> _EXERCISE DESCRIPTION_: Everything before the line containing "change (n_entries (d" is to be left out; repeat that line and all lines after it exactly, to the end of the data.

> _DATA EXTRACT_:
Lemma ckpt_able_others M objs s s' q :
  others_ckpt k objs s s' -> holds CKPTLOG s k q -> ckpt_able M objs s -> ckpt_able M objs s'.
Proof.
  intros Hot Hq [A1 A2 A3 A4]. destruct (oc_queue _ _ _ _ Hot q Hq) as (q' & _ & Hcalm).
  assert (Hcell : forall o c', o ∈ objs -> heap (sh s') !! o = Some (CCpy c') ->
    exists c, heap (sh s) !! o = Some (CCpy c) /\ by_others c c').
  { intros o c' Ho Hc'. destruct (A1 o Ho) as [c Hc]. destruct (oc_cell _ _ _ _ Hot o c Ho Hc) as (c2 & Hc2 & Hb).
    assert (c2 = c') as -> by congruence. by exists c. }
  split.
  - intros o Ho. destruct (A1 o Ho) as [c Hc]. destruct (oc_cell _ _ _ _ Hot o c Ho Hc) as (c2 & Hc2 & _). by exists c2.
  - intros o c' Ho Hc' Hty. destruct (Hcell o c' Ho Hc') as (c & Hc & Hb).
    apply by_others_core in Hb as (_ & Et & Ev & Es & _). rewrite Et in Hty. destruct (A2 o c Ho Hc Hty) as (S1 & S2 & [v Hv] & S4).
    destruct (Hcalm o (c_act_vhdr (cpy_hdr c)) Ho ltac:(by exists c)) as [_ _ Ed _ Hh]. destruct (Hh v Hv) as (v' & Hv' & _).
    unfold ckpt_size in *. rewrite Es, Ev, Ed. split; [done |]. split; [done |]. split; [by exists v' | done].
  - intros qp0 last o1 o2 c1 c2 H1 H2 Hc1 Hc2 Hn1 Hn2 Ep. destruct (Hcell _ _ H1 Hc1) as (d1 & Hd1 & Hb1).
    destruct (Hcell _ _ H2 Hc2) as (d2 & Hd2 & Hb2). pose proof (by_others_core _ _ Hb1) as (_ & _ & E1 & _).
    pose proof (by_others_core _ _ Hb2) as (_ & _ & E2 & _).
    eapply (A3 qp0 last); [exact H1 | exact H2 | exact Hd1 | exact Hd2 | by eapply needs_mono | by eapply needs_mono | congruence].
  - unfold outside, buffer_of in *. by rewrite (or_self _ _ (oc_base _ _ _ _ Hot)).
Qed.

(** the marking of the freed copies leaves the others *)
Lemma marking_copy s s' o c' : marking s s' -> heap (sh s') !! o = Some (CCpy c') -> o_type (c_hdr c') = TYPE_COPY ->
  heap (sh s) !! o = Some (CCpy c').
Proof.
  intros Hm Hc Hty. destruct (mk_heap _ _ Hm o) as [E | (c & E & Hf & E2)]; [congruence |].
  assert (c' = mark c) as -> by congruence. unfold is_free in Hf. apply bool_decide_eq_true in Hf. cbn in Hty. congruence.
Qed.

Lemma needs_copy qp0 last c : needs_ckpt qp0 last c = true -> o_type (c_hdr c) = TYPE_COPY.
Proof. unfold needs_ckpt. by destruct (bool_decide_reflect (o_type (c_hdr c) = TYPE_COPY)). Qed.

Lemma ckpt_able_marking M objs s s' : marking s s' -> ckpt_able M objs s -> ckpt_able M objs s'.
Proof.
  intros Hm [A1 A2 A3 A4]. split.
  - intros o Ho. destruct (A1 o Ho) as [c Hc]. destruct (mk_heap _ _ Hm o) as [E | (d & _ & _ & E)]; [exists c | exists (mark d)]; congruence.
  - intros o c Ho Hc Hty. destruct (A2 o c Ho (marking_copy _ _ _ _ Hm Hc Hty) Hty) as (S1 & S2 & [v Hv] & S4).
    split; [done |]. split; [done |]. split; [| by rewrite (mk_rest _ _ Hm)].
    pose proof (mk_vhdrs _ _ Hm (c_act_vhdr (cpy_hdr c))) as E. rewrite Hv in E. by destruct (vhdrs (sh s') !! _).
  - intros qp0 last o1 o2 c1 c2 H1 H2 Hc1 Hc2 Hn1 Hn2. eapply (A3 qp0 last); try done;
      (eapply marking_copy; [exact Hm | done | by eapply needs_copy]).
  - unfold outside, buffer_of in *. by rewrite (mk_buffer _ _ Hm).
Qed.

Lemma objs_nonnull s L : 0 <= t_buffer (tvlog (self s)) -> NULL ∉ set_objs s L.
Proof.
  intros Hb (d & Hin & _)%list_elem_of_bind. apply list_elem_of_fmap in Hin as (c & E & _). by eapply tvlog_obj_pos.
Qed.

Lemma taken_sub f L d : d ∈ taken f L -> d ∈ L.
Proof. apply taken_true. Qed.

Lemma left_over_sub f L d : d ∈ left_over f L -> d ∈ L.
Proof. intros Hd. rewrite <- (taken_left f L). apply elem_of_app. by right. Qed.

Lemma left_over_entries f L : (n_entries (left_over f L) <= n_entries L)%nat.
Proof.
  induction L as [| d L IH]; [done |]. cbn [left_over]. destruct (f d); [| done].
  change (n_entries (d :: L)) with (length (s_entries d) + n_entries L)%nat. lia.
Qed.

> _RESULT OF THE TASK_:
  change (n_entries (d :: L)) with (length (s_entries d) + n_entries L)%nat. lia.
Qed.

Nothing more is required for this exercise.